- Directed by: Přemysl Pražský
- Written by: Přemysl Pražský
- Based on: Batalion by Josef Hais-Týnecký
- Starring: Karel Hašler Bronislava Livia
- Cinematography: Jaroslav Blažek
- Production company: Přemysl Pražský
- Distributed by: Julius Schmitt
- Release date: 25 December 1927;
- Running time: 96 minutes
- Country: Czechoslovakia
- Languages: Silent with Czech intertitles

= Battalion (1927 film) =

1927 film

Battalion (Batalion) is a 1927 Czechoslovak social drama film directed by Přemysl Pražský.

==Plot==
Lawyer František Uher discovers his wife is cheating on him.
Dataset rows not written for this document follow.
(* ===== verification/FenceProofs.v ===== *)
(** * Fences preserve the invariants

    [apply_fence] of [src/coordinator_engine.cpp] publishes its state without
    running the invariant check.  The check would pass: this file shows, group
    of checks by group of checks, that the state a fence publishes holds every
    invariant its starting state held. *)

From S2P Require Import Prelude Identity Counter Taxonomy Evidence Types State Readiness Domains.
From S2P Require Import Indexes Invariant RackRef Explain EngineBase EngineRack EngineTopology.
From S2P Require Import EngineCluster Rollback Commit Scenario CommitProofs.

#[local] Opaque evaluate_readiness check_invariants.

(** ** What a fence leaves alone *)

(** Everything the checks of domains, constraints and counters read. *)
Record fence_frame (s s' : ClusterState) : Prop := {
  ff_cluster : cluster_violations s' = cluster_violations s;
  ff_member rack : is_rack_member s' rack = is_rack_member s rack;
  ff_placement : cs_placement_domains s' = cs_placement_domains s;
  ff_capacity : cs_capacity_domains s' = cs_capacity_domains s;
  ff_failure : cs_failure_domains s' = cs_failure_domains s;
  ff_network : cs_network_domains s' = cs_network_domains s;
  ff_storage : cs_storage_domains s' = cs_storage_domains s;
  ff_power : cs_power_domains s' = cs_power_domains s;
  ff_cooling : cs_cooling_domains s' = cs_cooling_domains s;
  ff_link : cs_link_domains s' = cs_link_domains s;
  ff_constraints : cs_constraints s' = cs_constraints s;
  ff_generations : cs_domain_generations s' = cs_domain_generations s;
  ff_retired : cs_retired_racks s' = cs_retired_racks s;
  ff_withdrawn : cs_withdrawn_racks s' = cs_withdrawn_racks s;
  ff_membership : cs_membership_generation s' = cs_membership_generation s;
  ff_topology_epoch : cs_topology_epoch s' = cs_topology_epoch s;
  ff_topology_generation : cs_topology_generation s' = cs_topology_generation s;
  ff_snapshot : cs_snapshot_generation s' = cs_snapshot_generation s;
  ff_publication : cs_publication_generation s' = cs_publication_generation s
}.

Section fence.
  Context (boot : RackAgentBootId) (reason : string) (now : Timestamp) (s : ClusterState).

Let s' := fence_candidate boot reason now s.
Let fence_rack (r : RackRecord) := if rack_of_boot boot r then fenced_record reason r else r.
Let fence_link (l : InterRackLink) := if link_of_boot boot l then fenced_link l else l.

Lemma fence_racks_lookup : cs_racks s' = fence_rack <$> cs_racks s.
Proof.
  unfold s', fence_candidate, fenced_state, fence_list.
  destruct (is_boot_fenced (fence_racks boot reason s) boot); reflexivity.
Qed.

Lemma fence_links_lookup : cs_links s' = fence_link <$> cs_links s.
Proof.
  unfold s', fence_candidate, fenced_state, fence_list.
  destruct (is_boot_fenced (fence_racks boot reason s) boot); reflexivity.
Qed.

Lemma fence_rack_membership r : rk_membership (fence_rack r) = rk_membership r.
Proof. unfold fence_rack. by destruct (rack_of_boot boot r). Qed.

Lemma fence_candidate_frame : fence_frame s s'.
Proof.
  assert (∀ rack, is_rack_member s' rack = is_rack_member s rack) as Hm.
  { intros rack. unfold is_rack_member. rewrite fence_racks_lookup, lookup_fmap.
    destruct (cs_racks s !! rack) as [r|]; simpl; [|done]. by rewrite fence_rack_membership. }
  unfold s', fence_candidate, fenced_state, fence_list in *.
  destruct (is_boot_fenced (fence_racks boot reason s) boot);
    (split; first [exact Hm | reflexivity]).
Qed.

Lemma fence_authorities :
  cs_fenced_authorities s' =
  if is_boot_fenced s boot then cs_fenced_authorities s else
  sort_by fenced_lt (cs_fenced_authorities s ++
    [fence_entry (fence_racks boot reason s) boot reason now]).
Proof.
  unfold s', fence_candidate, fenced_state, fence_list.
  change (is_boot_fenced (fence_racks boot reason s) boot) with (is_boot_fenced s boot).
  by destruct (is_boot_fenced s boot).
Qed.

Lemma is_boot_fenced_fence b :
  is_boot_fenced s' b = true ↔ is_boot_fenced s b = true ∨ b = boot.
Proof.
  rewrite !is_boot_fenced_spec, fence_authorities.
  destruct (is_boot_fenced s boot) eqn:E.
  - split; [by left|]. intros [?| ->]; [done|]. by apply is_boot_fenced_spec.
  - setoid_rewrite elem_of_sort_by. setoid_rewrite elem_of_app.
    setoid_rewrite list_elem_of_singleton. split.
    + intros (f&[Hf| ->]&Hb); [eauto|]. by right.
    + intros [(f&Hf&Hb)| ->]; eauto.
Qed.

(** ** The groups of checks *)

Lemma fence_counts : count_violations s' = count_violations s.
Proof.
  destruct fence_candidate_frame. unfold count_violations, msize.
  rewrite fence_racks_lookup, fence_links_lookup, !map_size_fmap. congruence.
Qed.

Lemma fence_check_domain D {tag} `{DomainTraits D tag} :
  dt_member D s' = dt_member D s → check_domain D s' = check_domain D s.
Proof.
  intros Hd. unfold check_domain. rewrite Hd. apply flat_map_ext. intros e. f_equal. f_equal.
  apply flat_map_ext. intros rack. by rewrite (ff_member _ _ fence_candidate_frame).
Qed.

Lemma fence_check_generation D {tag} `{DomainTraits D tag} word :
  dt_member D s' = dt_member D s → check_generation D word s' = check_generation D word s.
Proof.
  intros Hd. unfold check_generation, max_generation.
  by rewrite Hd, (ff_generations _ _ fence_candidate_frame).
Qed.

Lemma fence_domains : domain_violations s' = domain_violations s.
Proof.
  destruct fence_candidate_frame. unfold domain_violations.
  rewrite !fence_check_domain, !fence_check_generation by assumption. reflexivity.
Qed.

Lemma fence_constraints : constraint_violations s' = constraint_violations s.
Proof.
  destruct fence_candidate_frame. unfold constraint_violations. rewrite ff_constraints0.
  apply flat_map_ext. intros e. apply flat_map_ext. intros rack. by rewrite ff_member0.
Qed.

Lemma fence_rack_violations k r :
  rack_violations s (k, r) = [] → rack_violations s' (k, fence_rack r) = [].
Proof.
  destruct fence_candidate_frame. unfold rack_violations. cbn [fst snd]. rewrite ff_membership0.
  unfold fence_rack. destruct (rack_of_boot boot r) eqn:Hb; unfold rack_of_boot in Hb; split_bools.
  - intros H. repeat (apply app_nil in H as [? H]).
    rewrite !app_nil. split_and!; try assumption; [|reflexivity].
    cbn -[viol]. case_decide; [|done]. by rewrite bool_decide_true.
  - intros H. repeat (apply app_nil in H as [? H]).
    rewrite !app_nil. split_and!; try assumption.
    destruct (rk_authoritative_current r); [|done].
    repeat (apply app_nil in H as [? H]). rewrite !app_nil. split_and!; try assumption.
    + apply viol_nil, not_true_iff_false. rewrite is_boot_fenced_fence.
      match goal with H : viol (is_boot_fenced _ _) _ _ _ = [] |- _ => apply viol_nil in H end.
      intros [?|?]; [congruence|done].
    + unfold is_rack_retired in *. by rewrite ff_retired0.
Qed.

Lemma fence_link_violations k l :
  link_violations s (k, l) = [] → link_violations s' (k, fence_link l) = [].
Proof.
  destruct fence_candidate_frame. unfold link_violations. cbn [fst snd].
  rewrite ff_topology_epoch0, ff_topology_generation0.
  unfold fence_link. destruct (link_of_boot boot l); rewrite !ff_member0, ff_failure0.
  - intros H. repeat (apply app_nil in H as [? H]).
    rewrite !app_nil. split_and!; try assumption; apply viol_nil; simpl.
    + by rewrite andb_false_r.
    + by rewrite andb_false_r.
  - done.
Qed.

Lemma fence_withdrawn : withdrawn_violations s = [] → withdrawn_violations s' = [].
Proof.
  destruct fence_candidate_frame. unfold withdrawn_violations.
  rewrite ff_withdrawn0, fence_racks_lookup. rewrite !app_nil, !flat_map_nil.
  intros (Hs&Hl&Hr). split_and!; [done| |].
  - intros rack Hin. specialize (Hl rack Hin). rewrite lookup_fmap.
    destruct (cs_racks s !! rack) as [r|]; [|done]. cbn [fmap option_fmap option_map].
    by rewrite fence_rack_membership.
  - intros [rack r'] Hin%elem_of_entries. rewrite lookup_fmap in Hin.
    destruct (cs_racks s !! rack) as [r|] eqn:Er; simplify_eq/=.
    specialize (Hr (rack, r)). rewrite elem_of_entries in Hr. specialize (Hr Er).
    cbn [fst snd] in *. by rewrite fence_rack_membership.
Qed.

Lemma fence_list_sorted :
  strictly_sorted less (fa_boot <$> cs_fenced_authorities s) = true →
  strictly_sorted less (fa_boot <$> cs_fenced_authorities s') = true.
Proof.
  rewrite fence_authorities. destruct (is_boot_fenced s boot) eqn:E; [done|].
  rewrite !(strictly_sorted_spec less). intros Hs.
  rewrite (fmap_sort_by fa_boot less fenced_lt) by done. apply (sort_by_ssorted less).
  rewrite fmap_app. apply NoDup_app. split_and!.
  - by apply (ssorted_NoDup less).
  - intros b (f&->&Hf)%list_elem_of_fmap Hin. apply list_elem_of_singleton in Hin.
    assert (is_boot_fenced s boot = true); [|congruence].
    apply is_boot_fenced_spec. eauto.
  - apply NoDup_singleton.
Qed.

Lemma fence_authority :
  authority_violations s = [] → authority_violations s' = [].
Proof.
  destruct fence_candidate_frame. unfold authority_violations. rewrite ff_retired0.
  rewrite !app_nil, !flat_map_nil, !viol_nil. intros (Hs&Hf&Hr). split_and!; [| |done].
  - apply negb_false_iff, fence_list_sorted, negb_false_iff, Hs.
  - intros f Hin. apply viol_nil. rewrite fence_racks_lookup, lookup_fmap.
    destruct (cs_racks s !! fa_rack f) as [r|] eqn:Er; [|done]. cbn [fmap option_fmap option_map].
    unfold fence_rack. destruct (rack_of_boot boot r) eqn:Eb; [done|].
    unfold rack_of_boot in Eb. split_bools. rewrite fence_authorities in Hin.
    destruct (is_boot_fenced s boot).
    + specialize (Hf f Hin). rewrite Er in Hf. by apply viol_nil in Hf.
    + rewrite elem_of_sort_by, elem_of_app, list_elem_of_singleton in Hin.
      destruct Hin as [Hin| ->].
      * specialize (Hf f Hin). rewrite Er in Hf. by apply viol_nil in Hf.
      * apply andb_false_intro2, bool_decide_eq_false. exact Eb.
Qed.

Lemma contract_holds_lifecycle st l :
  contract_holds st → l ≠ CL_Retired → l ≠ CL_Retiring → contract_holds (st <| cs_lifecycle := l |>).
Proof. intros [] ??. by split. Qed.

(** A state whose lifecycle was just evaluated is never READY without its
    contract. *)
Lemma evaluated_ready st :
  bool_decide (cs_lifecycle (st <| cs_lifecycle := re_lifecycle (evaluate_readiness st) |>) = CL_Ready) &&
  negb (re_satisfied (evaluate_readiness
    (st <| cs_lifecycle := re_lifecycle (evaluate_readiness st) |>))) = false.
Proof.
  case_bool_decide as Hl; [|done]. cbn in Hl. rewrite Hl. apply negb_false_iff.
  apply evaluate_readiness_satisfied, contract_holds_lifecycle; [|done..].
  apply (proj1 (proj1 (evaluate_readiness_lifecycle st))). by left.
Qed.

Lemma fence_lifecycle :
  lifecycle_violations s = [] → lifecycle_violations s' = [].
Proof.
  destruct fence_candidate_frame. unfold lifecycle_violations. rewrite ff_snapshot0, ff_publication0.
  rewrite !app_nil. intros (_&Hr&?). split_and!; [| |done].
  - apply viol_nil, evaluated_ready.
  - destruct (decide (cs_lifecycle s' = CL_Retired)) as [Hl|Hl]; [|reflexivity].
    assert (cs_lifecycle s = CL_Retired) as Hs.
    { unfold s', fence_candidate in Hl. cbn in Hl. apply evaluate_readiness_retired in Hl.
      unfold fenced_state, fence_list in Hl. by destruct (is_boot_fenced _ boot). }
    rewrite decide_True in Hr by done. rewrite fence_racks_lookup.
    rewrite flat_map_entries_nil in *. intros rack r' Hr'. rewrite lookup_fmap in Hr'.
    destruct (cs_racks s !! rack) as [r|] eqn:Er; simplify_eq/=.
    specialize (Hr rack r Er). apply viol_nil in Hr. apply viol_nil. cbn [fst snd] in *.
    unfold fence_rack. by destruct (rack_of_boot boot r).
Qed.

Lemma fence_no_violations : state_violations s = [] → state_violations s' = [].
Proof.
  unfold state_violations. rewrite !app_nil. intros (Hc&Hn&Hr&Hl&Hd&Hk&Hw&Ha&Hy).
  rewrite flat_map_entries_nil in Hr. rewrite flat_map_entries_nil in Hl.
  rewrite (ff_cluster _ _ fence_candidate_frame), fence_counts, fence_domains, fence_constraints,
    fence_racks_lookup, fence_links_lookup, !flat_map_entries_nil.
  split_and!; auto using fence_withdrawn, fence_authority, fence_lifecycle.
  - intros k r' Hk'. rewrite lookup_fmap in Hk'.
    destruct (cs_racks s !! k) eqn:E; simplify_eq/=. by apply fence_rack_violations, Hr.
  - intros k l' Hk'. rewrite lookup_fmap in Hk'.
    destruct (cs_links s !! k) eqn:E; simplify_eq/=. by apply fence_link_violations, Hl.
Qed.
End fence.

Lemma boot_in_use_recorded s boot : boot_in_use s boot = true → nothing_recorded s = false.
Proof.
  intros Hu. apply not_true_iff_false. unfold nothing_recorded, msize. rewrite !andb_true_iff.
  intros Hn. destruct_and? Hn.
  repeat match goal with H : (_ =? 0)%N = true |- _ => apply N.eqb_eq, N_of_size_eq_0 in H end.
  unfold boot_in_use in Hu. apply orb_true_iff in Hu as [Hu|Hu];
    apply existsb_entries in Hu as (k&v&Hv&_);
    match goal with H : _ = ∅ |- _ => rewrite H in Hv; by apply lookup_empty_Some in Hv end.
Qed.

(** The health generation is read by no check. *)
Lemma violations_health s h :
  state_violations (s <| cs_health_generation := h |>) = state_violations s.
Proof. reflexivity. Qed.
(* ===== verification/Idempotent.v ===== *)
(** * Admission and its idempotence

    What an accepted [AddRack] leaves in canonical state, and that delivering
    the same publication again is answered without a change. *)

From S2P Require Import Prelude Identity Counter Taxonomy Evidence Types State Readiness Domains.
From S2P Require Import Indexes Invariant RackRef Explain EngineBase EngineRack EngineTopology.
From S2P Require Import EngineCluster Rollback Commit Scenario CommitProofs FenceProofs Monotone.
From S2P Require Import Reachable Gates.

#[local] Opaque evaluate_readiness check_invariants canonicalize.

(** A publication whose authority is the one its reference names. *)
Definition self_consistent (req : MutationRequest) : Prop :=
  let reference := rq_rack_reference req in
  let authority := rq_authority req in
  (au_boot authority = None ∨ au_boot authority = Some (rr_boot reference)) ∧
  au_publisher authority = rr_publisher reference ∧
  au_publication authority = rr_publication reference.

(** ** The admitted record *)

(** [s'] is [s] with the rack admitted; nothing a later validation reads has
    changed otherwise. *)
Record admitted (incoming : RackReference) (now : Timestamp) (s s' : ClusterState) : Prop := {
  am_record : ∃ r0 r, cs_racks s' !! rr_rack incoming = Some r ∧
    rk_reference r = rk_reference (admitted_record s now r0 incoming) ∧
    rk_membership r = Mem_Active ∧
    rk_authoritative_current r = is_current (rr_evidence (rk_reference r));
  am_others rack : rack ≠ rr_rack incoming → cs_racks s' !! rack = cs_racks s !! rack;
  am_links : cs_links s' = cs_links s;
  am_id : cs_id s' = cs_id s;
  am_epoch : cs_epoch s' = cs_epoch s;
  am_coordinator : cs_coordinator_epoch s' = cs_coordinator_epoch s;
  am_lifecycle : cs_lifecycle s' = cs_lifecycle s;
  am_fenced : cs_fenced_authorities s' = cs_fenced_authorities s;
  am_retired : cs_retired_racks s' = cs_retired_racks s
}.

Lemma admit_changed ctx incoming ctx' res :
  admit_rack ctx incoming = (ctx', res) → mr_outcome res = Out_Accepted →
  admitted incoming (cx_now ctx) (cx_state ctx) (cx_state ctx').
Proof.
  unfold admit_rack, store_rack. intros E Ha.
  destruct (_ || _); [destruct (bump _) as [g|]|]; simplify_eq/=;
    (split; [|intros; cbn; by rewrite lookup_insert_ne|done..]);
    exists (default no_record (cs_racks (cx_state ctx) !! rr_rack incoming)); eexists; cbn;
    (split; [apply lookup_insert_eq|]); done.
Qed.

Lemma add_rack_accepted ctx req ctx' res :
  apply_add_rack ctx req = (ctx', res) → mr_outcome res = Out_Accepted →
  let incoming := canonicalize (rq_rack_reference req) in
  rv_ok (validate_rack_reference incoming) = true ∧
  is_rack_retired (cx_state ctx) (rr_rack incoming) = false ∧
  accepted (validate_boot ctx req (rr_rack incoming)) = true ∧
  admitted incoming (cx_now ctx) (cx_state ctx) (cx_state ctx').
Proof.
  unfold apply_add_rack. set (incoming := canonicalize _). intros E Ha.
  destruct (rv_ok _) eqn:Ev; cbn [negb] in E; [|by simplify_eq].
  destruct (is_rack_retired _ _) eqn:Er; [by simplify_eq|].
  destruct (accepted (validate_boot ctx req (rr_rack incoming))) eqn:Eb; cbn [negb] in E.
  2: { simplify_eq. unfold accepted in Eb. by rewrite Ha in Eb. }
  split_and!; [done..|].
  destruct (cs_racks (cx_state ctx) !! rr_rack incoming) as [r|].
  - destruct (check_existing_rack r incoming) as [res'|] eqn:Ec.
    + simplify_eq. by apply check_existing_rack_outcome in Ec.
    + by apply (admit_changed _ _ _ _ E).
  - destruct (_ <=? _)%N; [by simplify_eq|]. by apply (admit_changed _ _ _ _ E).
Qed.

(** Admission changes only what the comparison of publications ignores. *)
Lemma admitted_same_content s now r0 incoming :
  same_authoritative_content (rk_reference (admitted_record s now r0 incoming)) incoming = true.
Proof.
  unfold same_authoritative_content. apply bool_decide_eq_true.
  unfold normalized_for_compare, admitted_record. with_strategy transparent [canonicalize] reflexivity.
Qed.

Lemma admitted_fields s now r0 incoming :
  let ref := rk_reference (admitted_record s now r0 incoming) in
  rr_boot ref = rr_boot incoming ∧ rr_publisher ref = rr_publisher incoming ∧
  rr_publication ref = rr_publication incoming ∧ rr_generation ref = rr_generation incoming ∧
  rr_currentness ref = Cur_Current.
Proof. done. Qed.

Lemma canonicalize_fields r :
  rr_boot (canonicalize r) = rr_boot r ∧ rr_publisher (canonicalize r) = rr_publisher r ∧
  rr_publication (canonicalize r) = rr_publication r ∧ rr_rack (canonicalize r) = rr_rack r ∧
  rr_generation (canonicalize r) = rr_generation r.
Proof. with_strategy transparent [canonicalize] done. Qed.

(** ** Delivering the publication again *)

(** What the second delivery finds: the record the first one stored. *)
Record stored (incoming : RackReference) (r : RackRecord) : Prop := {
  so_same : same_authoritative_content (rk_reference r) incoming = true;
  so_boot : rr_boot (rk_reference r) = rr_boot incoming;
  so_publisher : rr_publisher (rk_reference r) = rr_publisher incoming;
  so_publication : rr_publication (rk_reference r) = rr_publication incoming;
  so_generation : rr_generation (rk_reference r) = rr_generation incoming;
  so_membership : rk_membership r = Mem_Active
}.

Lemma admitted_stored incoming now s s' :
  admitted incoming now s s' →
  ∃ r, cs_racks s' !! rr_rack incoming = Some r ∧ stored incoming r.
Proof.
  intros [(r0&r&Hr&Href&Hm&_) _ _ _ _ _ _ _ _]. exists r. split; [done|].
  split; rewrite ?Href; try done. apply admitted_same_content.
Qed.

Lemma both_differ_same {A} `{EqDecision A} (x : option A) : both_differ x x = false.
Proof. destruct x; [|done]. apply bool_decide_eq_false. naive_solver. Qed.

Lemma stored_validate_boot ctx req r :
  let incoming := canonicalize (rq_rack_reference req) in
  self_consistent req → cs_racks (cx_state ctx) !! rr_rack incoming = Some r → stored incoming r →
  (∀ boot, au_boot (rq_authority req) = Some boot → is_boot_fenced (cx_state ctx) boot = false) →
  accepted (validate_boot ctx req (rr_rack incoming)) = true.
Proof.
  intros incoming (Hb&Hp&Hn) Hr [] Hf. unfold validate_boot.
  destruct (au_boot (rq_authority req)) as [boot|] eqn:Eb; [|done]. rewrite Hf, Hr by done.
  destruct Hb as [?|[= ->]]; [done|].
  destruct (canonicalize_fields (rq_rack_reference req)) as (Cb&Cp&Cn&Cr&_). fold incoming in Cb, Cp, Cn, Cr.
  rewrite so_boot0, Cb, (bool_decide_false (_ ≠ _)), andb_false_r by naive_solver.
  rewrite Hp, so_publisher0, Cp, both_differ_same.
  unfold identical_duplicate. fold incoming. rewrite so_same0, so_publication0, Cn, Hn, N.eqb_refl.
  rewrite <- Cr, !bool_decide_true by done. cbn. by rewrite andb_false_r.
Qed.

Lemma less_ctr_irrefl {tag} (x : StrongCounter tag) : less x x = false.
Proof. apply N.ltb_irrefl. Qed.

Lemma stored_check_existing incoming r :
  stored incoming r →
  check_existing_rack r incoming = Some (accepted_no_change "identical rack publication is idempotent").
Proof.
  intros []. unfold check_existing_rack, is_placeholder, duplicate_publication.
  rewrite so_generation0, less_ctr_irrefl, so_membership0.
  rewrite so_same0, so_boot0, so_publisher0, so_publication0, (bool_decide_true (rr_generation _ = _)),
    (bool_decide_true (rr_boot _ = _)), (bool_decide_true (rr_publisher _ = _)),
    (bool_decide_true (rr_publication _ = _)), (bool_decide_false (Mem_Active = Mem_Unknown)) by done.
  cbn [andb negb]. rewrite orb_true_r. reflexivity.
Qed.

Lemma resubmitted_add_rack ctx req r :
  let incoming := canonicalize (rq_rack_reference req) in
  self_consistent req → cs_racks (cx_state ctx) !! rr_rack incoming = Some r → stored incoming r →
  (∀ boot, au_boot (rq_authority req) = Some boot → is_boot_fenced (cx_state ctx) boot = false) →
  rv_ok (validate_rack_reference incoming) = true →
  is_rack_retired (cx_state ctx) (rr_rack incoming) = false →
  apply_add_rack ctx req = (ctx, accepted_no_change "identical rack publication is idempotent").
Proof.
  intros incoming Hs Hr Hst Hf Hv Hret. unfold apply_add_rack. fold incoming.
  pose proof (stored_validate_boot ctx req r Hs Hr Hst Hf) as Hb. fold incoming in Hb.
  rewrite Hv, Hret, Hb. cbn [negb].
  by rewrite Hr, (stored_check_existing incoming r).
Qed.

(** A request that passed the gate passes it again. *)
Lemma validate_common_again ctx ctx' req :
  rq_kind req ≠ MK_DeclareCluster →
  cs_id (cx_state ctx') = cs_id (cx_state ctx) → cs_epoch (cx_state ctx') = cs_epoch (cx_state ctx) →
  cs_coordinator_epoch (cx_state ctx') = cs_coordinator_epoch (cx_state ctx) →
  (cs_lifecycle (cx_state ctx') = CL_Retired → cs_lifecycle (cx_state ctx) = CL_Retired) →
  mr_reason (validate_common ctx req) = Rej_None → mr_reason (validate_common ctx' req) = Rej_None.
Proof.
  intros Hk Hi He Hc Hl. unfold validate_common. rewrite Hi, He, Hc, (decide_False _ _ Hk).
  repeat case_decide; try done. destruct (negb (is_valid_id _)); [done|].
  destruct (negb (ctr_known _)); [done|]. unfold accepts_mutations.
  repeat case_decide; repeat case_bool_decide; naive_solver.
Qed.

Lemma validate_boot_not_fenced ctx req rack boot :
  accepted (validate_boot ctx req rack) = true → au_boot (rq_authority req) = Some boot →
  is_boot_fenced (cx_state ctx) boot = false.
Proof.
  unfold validate_boot. intros Ha Hb. rewrite Hb in Ha. by destruct (is_boot_fenced _ boot).
Qed.

Lemma add_rack_changed ctx req ctx' res :
  apply_add_rack ctx req = (ctx', res) → cx_changed ctx = false → cx_changed ctx' = true →
  mr_outcome res = Out_Accepted.
Proof.
  intros E Hf Ht. unfold apply_add_rack, admit_rack, store_rack in E.
  repeat case_match; simplify_eq; try congruence; done.
Qed.

(** The state an accepted admission publishes. *)
Lemma accepted_add_rack now req c :
  rq_kind req = MK_AddRack → mr_outcome (snd (apply_and_commit now req c)) = Out_Accepted →
  ∃ ctx g, let incoming := canonicalize (rq_rack_reference req) in
  co_canonical (fst (apply_and_commit now req c)) = published ctx g now ∧
  mr_reason (validate_common (initial_context c now) req) = Rej_None ∧
  rv_ok (validate_rack_reference incoming) = true ∧
  is_rack_retired (co_canonical c) (rr_rack incoming) = false ∧
  accepted (validate_boot (initial_context c now) req (rr_rack incoming)) = true ∧
  admitted incoming now (co_canonical c) (cx_state ctx).
Proof.
  intros Hk Ha. destruct (apply_and_commit_outcome now req c) as [|c' r ctx res g E Hch Hr Hi Hg Hc _ _ _];
    [done|]. exists ctx, g. intros incoming. split; [done|].
  unfold apply_request in E. case_decide as Hv; [by simplify_eq|].
  unfold dispatch in E. rewrite Hk in E. assert (mr_outcome res = Out_Accepted) as Hres
    by (by apply (add_rack_changed _ _ _ _ E)).
  destruct (add_rack_accepted _ _ _ _ E Hres) as (?&?&?&?).
  split_and!; done.
Qed.

Lemma published_lifecycle ctx g now :
  cs_lifecycle (published ctx g now) = CL_Retired ↔ cs_lifecycle (cx_state ctx) = CL_Retired.
Proof. apply evaluate_readiness_retired. Qed.

(** The second delivery runs on the published state and answers NO_CHANGE. *)
Lemma no_change_commit now req c :
  apply_request (initial_context c now) req =
    (initial_context c now, accepted_no_change "identical rack publication is idempotent") →
  co_canonical (fst (apply_and_commit now req c)) = co_canonical c ∧
  mr_outcome (snd (apply_and_commit now req c)) = Out_NoChange.
Proof.
  intros E. unfold apply_and_commit. rewrite E.
  rewrite decide_False, decide_False by done. cbn [initial_context record_scalars cx_changed upd].
  pose proof (rollback_journaled _ _ (journaled_request _ _ _ _ _ E)) as Hroll.
  split; [|done]. cbn. etrans; [exact Hroll|]. apply upd_id_same.
Qed.

(** Admission is idempotent.  After an accepted [AddRack] whose authority
    is the one its reference names, delivering the same request again, at any
    later time, is answered NO_CHANGE and leaves canonical state exactly as it
    was: a retry is never rejected as stale or conflicting and never advances a
    generation. *)
Theorem add_rack_idempotent now now' req c :
  rq_kind req = MK_AddRack → self_consistent req →
  mr_outcome (snd (apply_and_commit now req c)) = Out_Accepted →
  let c' := fst (apply_and_commit now req c) in
  co_canonical (fst (apply_and_commit now' req c')) = co_canonical c' ∧
  mr_outcome (snd (apply_and_commit now' req c')) = Out_NoChange.
Proof.
  intros Hk Hs Ha c'. destruct (accepted_add_rack now req c Hk Ha) as (ctx&g&Hc&Hg&Hv&Hr&Hb&Hadm).
  fold c' in Hc. clearbody c'. pose proof Hadm as [_ _ _ Hi He Hce Hl Hf Hrt].
  destruct (admitted_stored _ _ _ _ Hadm) as (r&Hrr&Hst).
  apply no_change_commit. unfold apply_request. rewrite decide_False.
  - unfold dispatch. rewrite Hk. apply (resubmitted_add_rack _ _ r); try done.
    + cbn. by rewrite Hc.
    + intros boot Hboot. apply (validate_boot_not_fenced _ _ _ boot Hb) in Hboot.
      unfold is_boot_fenced in *. cbn. rewrite Hc. cbn. rewrite Hf. exact Hboot.
    + unfold is_rack_retired in *. cbn. rewrite Hc. cbn. rewrite Hrt. exact Hr.
  - intros Hn. apply Hn, (validate_common_again (initial_context c now)); try done.
    + by rewrite Hk.
    + cbn. by rewrite Hc.
    + cbn. by rewrite Hc.
    + cbn. by rewrite Hc.
    + cbn. rewrite Hc, published_lifecycle, Hl. done.
Qed.

(** A third rack joins, and its publication is delivered twice. *)
Definition join_c : MutationRequest := add_rack (MkId "rack-c") boot_c 1.

Lemma add_rack_idempotent_witness :
  mr_outcome (snd (apply_and_commit t0 join_c (fst (apply_and_commit t0 join_c demo)))) =
  Out_NoChange.
Proof.
  refine (proj2 (add_rack_idempotent t0 t0 join_c demo _ _ _)).
  - reflexivity.
  - split; [right; reflexivity|split; reflexivity].
  - vm_compute. reflexivity.
Defined.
He leaves home and goes to a low-class pub 'Battalion' where he meets various characters from the bottom of the society. He becomes their defender.

==Production==
Battalion is an adaptation of a short story and later a play by Josef Hais-Týnecký. The story was inspired by a real life of 19th century lawyer and member of parliament František Uher who ended up as an alcoholic and a beggar. The film was shot in A-B studio in Vinohrady and in Kavalírka studio. The outdoor scenes were shot in the streets of Prague.

==Cast==
- Karel Hašler as Lawyer František Uher
- Bronislava Livia as Uher's wife Zdenka
- Vladimír Pospíšil-Born as Lover of Uher's Wife
- Karel Noll as Former soldier Vondra
- Eman Fiala as Tuberculosis patient Eda
- Eugen Wiesner as Former actor Mušek
- Karel Švarc as Dog thief Bylina
- Josef Wanderer as Judge
- Nelly Kovalevská as Judge's daughter Olga
- Rudolf Růžička as Olga's fiancée Alfréd
- Vladimír Smíchovský as Bricklayer Rokos
- Roza Schlesingerová as Rokos' wife

==Release==
The film's premiere was held in cinema Olympic in Prague, on 25 December 1927. Communist journalist Julius Fučík criticized the film for being too sentimental and distasteful, but praised the technical qualities. Today Battalion is considered one of the best Czech silent films.
The film was released on DVD in 2017 with newly recorded music by Kryštof Mařatka.